Pinus maestrensis, commonly known as the Sierra Maestra pine, or Pinus × maestrensis, is a hybrid conifer in the family Pinaceae.

It is endemic to Cuba, where it was described to be a hybrid of Pinus cubensis and another species of pine. Various Cuban botanists believe it is its own genetic species through evolution. DNA analysis tests were done which showed only some minor differences between the two taxa. This is proved to be not viable though, with hybridization as a main cause of the DNA differences, not evolution. The general conclusion is that Pinus maestrensis evolved much more recently through hybridization, while Pinus cubensis has been around for much longer as its own species.

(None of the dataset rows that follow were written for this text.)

(* ===== verification/CheckpointFacts.v ===== *)
(** * Facts about selector checkpoints (crates/antiburn-checks/src/check_store.rs)

    The round trip of a checkpoint: a restart finds exactly the progress that was
    encoded. *)

From stdpp Require Import gmap sorting.
From S2P Require Import Prelude Order RustString Json Diagnostics Expression Budget Provenance Scalars Fit Filters Domain Context Selection Messages BoundedJson Serde Progress Checkpoint.

#[local] Open Scope N_scope.

(** ** Objects from entries *)

Lemma object_of_spec `{SerdeNumber} (l : list (string * Value)) :
  NoDup l.*1 → object_of l ≡ₚ l ∧ ascending String.compare (object_of l).
Proof.
  intros Hn. unfold object_of.
  enough (∀ acc : Map Value, NoDup (l.*1 ++ acc.*1) → ascending String.compare acc →
    fold_left (λ m kv, map_insert kv.1 kv.2 m) l acc ≡ₚ l ++ acc ∧
    ascending String.compare (fold_left (λ m kv, map_insert kv.1 kv.2 m) l acc)) as Hall.
  { destruct (Hall [] ltac:(by rewrite app_nil_r) ltac:(constructor)) as [Hp ?]. by rewrite app_nil_r in Hp. }
  clear Hn. induction l as [|[k v] l IH]; intros acc Hn Ha; [done|].
  csimpl in *. apply NoDup_cons in Hn as [Hk Hn].
  assert (map_contains k acc = false) as Hc.
  { unfold map_contains. destruct (map_get k acc) eqn:Eg; [|done]. destruct Hk. apply elem_of_app. right.
    clear -Eg. induction acc as [|[k' w] acc IH]; [done|]. simpl in *.
    destruct (String.eqb_spec k k') as [->|]; [left|right; by apply IH]. }
  pose proof (map_insert_fresh k v acc Hc) as Hp.
  destruct (IH (map_insert k v acc)) as [Hp' Ha'].
  - pose proof (fmap_Permutation fst _ _ Hp) as Hf. rewrite Hf. csimpl.
    rewrite <- Permutation_middle. by constructor.
  - rewrite map_insert_btree. by apply entry_ascending; [apply _..|].
  - split; [|done]. rewrite Hp', Hp. by rewrite <- Permutation_middle.
Qed.

Lemma collect_map_to_list `{Countable K} {V} (m : gmap K V) l : l ≡ₚ map_to_list m → collect_map l = m.
Proof.
  intros Hp. unfold collect_map. rewrite <- fold_left_rev_right.
  assert (NoDup l.*1) as Hn by (rewrite Hp; apply NoDup_fst_map_to_list).
  transitivity (list_to_map (rev l) : gmap K V).
  { induction (rev l) as [|[k v] r IH]; [done|]. simpl. by rewrite IH. }
  rewrite <- (list_to_map_to_list m). apply list_to_map_proper.
  - assert (rev l ≡ₚ l) as Hr by (symmetry; apply Permutation_rev). by rewrite Hr.
  - etrans; [symmetry; apply Permutation_rev|done].
Qed.

(** A struct in a value that [json!] builds from literal keys: the fields become
    variables and the object is computed before it is read. *)
Ltac read_struct :=
  repeat match goal with
  | Hr : from_value _ ?v = Some _ |- _ => revert Hr; generalize v; intros ? Hr; unfold from_value in Hr
  end;
  match goal with
  | |- context [json_object ?l] =>
      let m := eval vm_compute in (object_of l) in change (json_object l) with (JObject m)
  end;
  unfold from_value in *; cbn;
  repeat (match goal with Hr : _ (value_event _) = Some _ |- _ => rewrite Hr; clear Hr end; cbn);
  reflexivity.

Section checkpoint.
Context `{SerdeNumber, !SerdeNumberLaws}.

(** ** Records *)

Lemma value_strings l : from_value (read_seq read_string) (strings_value l) = Some l.
Proof. by apply (value_seq read_string JString), Forall_forall. Qed.

Lemma value_diagnostic d : from_value read_diagnostic (diagnostic_value d) = Some d.
Proof.
  destruct d as [field reason scope limits]. unfold diagnostic_value. simpl.
  pose proof (value_strings limits) as Hl.
  assert (from_value read_filter_field (JString (filter_field_name field)) = Some field) as Hf by (by destruct field).
  assert (from_value read_filter_reason (JString (filter_reason_name reason)) = Some reason) as Hr by (by destruct reason).
  assert (from_value read_scope (JString (scope_name scope)) = Some scope) as Hs by (by destruct scope).
  read_struct.
Qed.

Definition selected_storable (m : SelectedMessage) : Prop := value_sorted (m_value (sm_message m)) = true.

Lemma value_selected m : selected_storable m → from_value read_selected (selected_value m) = Some m.
Proof.
  destruct m as [[version] [order] [id value] complete]. unfold selected_storable, selected_value. simpl.
  intros Hs%read_value_event. read_struct.
Qed.

Definition branch_storable (b : BranchSelection) : Prop := Forall selected_storable (results b).

Lemma value_branch b : branch_storable b → from_value read_branch_selection (branch_value b) = Some b.
Proof.
  destruct b as [results coverage limit diagnostic]. unfold branch_storable, branch_value. simpl. intros Hs.
  assert (from_value (read_seq read_selected) (JArray (selected_value <$> results)) = Some results) as Hr.
  { apply (value_seq read_selected selected_value). eapply Forall_impl; [exact Hs|]. apply value_selected. }
  destruct diagnostic as [d|]; cbn [app]; [|read_struct].
  assert (from_value (read_option read_diagnostic) (diagnostic_value d) = Some (Some d)) as Hd.
  { pose proof (value_diagnostic d) as Hd. unfold from_value in *. unfold read_option.
    change (value_event (diagnostic_value d)) with (EvMap ((λ kv, (kv.1, value_event kv.2)) <$>
      object_of [("field", JString (filter_field_name (fd_field d)));
                 ("reason", JString (filter_reason_name (fd_reason d)));
                 ("scope", JString (scope_name (fd_scope d))); ("limits", strings_value (fd_limits d))]) true) in *.
    by rewrite Hd. }
  read_struct.
Qed.

(** Positions and revisions are [u64]. *)
Definition seen_storable (s : SeenResult) : Prop := sr_revision s ≤ U64_MAX.

Lemma value_seen s : seen_storable s → from_value read_seen (seen_value s) = Some s.
Proof.
  destruct s as [terminal revision [version] [order] member]. unfold seen_storable, seen_value. simpl.
  intros Hn%value_u64. unfold u64_value.
  destruct member; cbn [app]; read_struct.
Qed.

(** ** Checkpoints *)

(** What the types of the source say of a progress: [u64] numbers, and objects
    that are [BTreeMap]s. *)
Record progress_storable (p : SourceProgress) : Prop := {
  ps_cursor : publication_cursor p ≤ U64_MAX;
  ps_position : observation_position p ≤ U64_MAX;
  ps_branches : map_Forall (λ _ b, branch_storable b) (branches (progress_selection p));
  ps_seen : map_Forall (λ _ s, seen_storable s) (seen_results (progress_selection p))
}.

Definition branch_entries (m : gmap BranchId BranchSelection) : Value :=
  json_object ((λ kb, (branch_id kb.1, branch_value kb.2)) <$> map_to_list m).

Lemma value_branches (m : gmap BranchId BranchSelection) :
  map_Forall (λ _ b, branch_storable b) m →
  ∃ l, from_value (read_map read_branch_selection) (branch_entries m) = Some l ∧
       collect_map ((λ kv, ({| branch_id := kv.1 |}, kv.2)) <$> l) = m.
Proof.
  intros Hm. set (f := λ kb : BranchId * BranchSelection, (branch_id kb.1, branch_value kb.2)).
  assert (NoDup (f <$> map_to_list m).*1) as Hn.
  { rewrite <- list_fmap_compose.
    replace ((fst ∘ f) <$> map_to_list m) with (branch_id <$> (map_to_list m).*1)
      by (by rewrite <- list_fmap_compose).
    apply NoDup_fmap_2; [by intros [] [] [= ->]|apply NoDup_fst_map_to_list]. }
  destruct (object_of_spec _ Hn) as [Hp Ha].
  destruct (Permutation_map_inv f (map_to_list m) Hp) as (L & HL & HpL).
  exists ((λ kb, (branch_id kb.1, kb.2)) <$> L). split.
  - unfold branch_entries, json_object. apply value_map; [done|].
    change (λ kb, (branch_id kb.1, branch_value kb.2)) with f. rewrite HL. change (map f L) with (f <$> L).
    apply Forall2_fmap_2, Forall_Forall2_diag, Forall_forall. intros [b s] Hin. split; [done|]. simpl.
    apply value_branch. rewrite <- HpL in Hin. apply elem_of_map_to_list in Hin. by eapply Hm.
  - rewrite <- list_fmap_compose. apply collect_map_to_list. rewrite HpL.
    rewrite (list_fmap_ext _ id L) by (by intros i [[] ]). by rewrite list_fmap_id.
Qed.

Definition seen_entry (ks : Key * SeenResult) : Value :=
  JArray [JArray [JString (branch_id ks.1.1); JString ks.1.2]; seen_value ks.2].

Lemma value_seen_results (s : SelectionState) :
  map_Forall (λ _ s, seen_storable s) (seen_results s) →
  from_value (read_seq (read_pair (read_pair read_branch read_string) read_seen))
    (JArray (seen_entry <$> seen_entries s)) = Some (seen_entries s) ∧
  collect_map (seen_entries s) = seen_results s.
Proof.
  intros Hs. assert (seen_entries s ≡ₚ map_to_list (seen_results s)) as Hp by apply merge_sort_Permutation.
  split; [|by apply collect_map_to_list]. apply value_seq, Forall_forall. intros [[[b] id] r] Hin.
  rewrite Hp in Hin. apply elem_of_map_to_list in Hin. apply Hs in Hin.
  pose proof (value_seen r Hin) as Hr. unfold from_value in *. simpl in *. by rewrite Hr.
Qed.

Lemma value_checkpoint p :
  progress_storable p →
  ∃ l, from_value read_checkpoint (progress_value p) =
    Some {| ck_version := 1; ck_publication_cursor := publication_cursor p;
            ck_observation_position := observation_position p; ck_branches := l;
            ck_seen_results := seen_entries (progress_selection p) |} ∧
    collect_map ((λ kv, ({| branch_id := kv.1 |}, kv.2)) <$> l) = branches (progress_selection p).
Proof.
  intros [Hc%value_u64 Ho%value_u64 Hb Hs]. destruct (value_branches _ Hb) as (l & Hl & Hm). exists l.
  split; [|done]. destruct (value_seen_results _ Hs) as [Hr _].
  assert (from_value read_u32 (u64_value 1) = Some 1) as Hv.
  { unfold from_value, u64_value. simpl. by rewrite event_of_u64. }
  unfold progress_value. change (λ ks : Key * SeenResult, JArray _) with seen_entry.
  fold (branch_entries (branches (progress_selection p))). fold (u64_value (publication_cursor p)) in Hc.
  fold (u64_value (observation_position p)) in Ho. read_struct.
Qed.

Context `{JsonDeserializer, !CandidateDigest}.

(** C21: a restart finds the progress that was encoded: when the text of a
    checkpoint reads back as the value that was written, its decoding returns the
    same cursor, the same observation position and the same selection state,
    with every window, diagnostic and seen result of every branch. *)
Theorem checkpoint_round_trip p :
  progress_storable p →
  json_events (encode p) = value_event (progress_value p) → json_end (encode p) = true →
  progress_decode (encode p) = Ok p.
Proof.
  intros Hp He Hend. destruct (value_checkpoint p Hp) as (l & Hl & Hb). unfold progress_decode, from_str.
  rewrite He, Hend. unfold from_value in Hl. rewrite Hl. simpl. rewrite Hb.
  destruct Hp as [_ _ _ Hs]. destruct (value_seen_results _ Hs) as [_ Hseen]. rewrite Hseen.
  by destruct p as [? ? []].
Qed.
End checkpoint.

(** ** A concrete checkpoint *)

#[local] Existing Instance exact_numbers.

Definition checkpoint_digest : CandidateDigest :=
  {| sha256 _ := []; value_text _ := "text"; activation_text _ := "activation" |}.

Definition checkpoint_message : SelectedMessage :=
  {| sm_version := {| evidence_version := "v1" |}; sm_native_order := {| order_key := "0001" |};
     sm_message := {| m_id := "call-1"; m_value := json_object [("name", JString "shell"); ("count", u64_value 3)] |};
     sm_complete := true |}.

Definition checkpoint_branch : BranchSelection :=
  {| results := [checkpoint_message]; coverage_complete := true; identity_limit_reached := false;
     last_filter_diagnostic :=
       Some {| fd_field := FieldPaths; fd_reason := NoMatch; fd_scope := ScopeTurn; fd_limits := ["paths"] |} |}.

Definition checkpoint_seen (m : ResultMembership) : SeenResult :=
  {| terminal_seen := true; sr_revision := 2; sr_version := {| evidence_version := "v1" |};
     sr_native_order := {| order_key := "0001" |}; membership := m |}.

Definition main_branch : BranchId := {| branch_id := "main" |}.

(** One branch with a window and a diagnostic, and two seen results, one of them
    with the membership that is not written. *)
Definition sample_progress : SourceProgress :=
  {| publication_cursor := 7; observation_position := 5;
     progress_selection :=
       {| branches := {[ main_branch := checkpoint_branch ]};
          seen_results := {[ (main_branch, "call-1") := checkpoint_seen MSelected;
                             (main_branch, "call-0") := checkpoint_seen MUnknown ]} |} |}.

Definition checkpoint_deserializer : JsonDeserializer :=
  {| json_events _ := value_event (progress_value sample_progress); json_end _ := true |}.

Lemma checkpoint_round_trip_witness :
  @progress_decode exact_numbers checkpoint_deserializer (@encode exact_numbers checkpoint_digest sample_progress) =
    Ok sample_progress.
Proof.
  apply (@checkpoint_round_trip exact_numbers exact_number_laws checkpoint_deserializer checkpoint_digest).
  - split; [done|done|..].
    + apply map_Forall_singleton. by repeat constructor.
    + apply map_Forall_insert_2; [done|]. by apply map_Forall_singleton.
  - done.
  - done.
Defined.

The known hybrid individuals reside in isolated stands on the Sierra Maestra, a mountain range in southern Cuba. Parts of the upper canopy on the Sierra Maestra are actually dominated by the hybrid pine species. It currently has a nothospecies classification.

Johannes Bisse described the type in 1975, assigning it the scientific name Pinus maestrensis.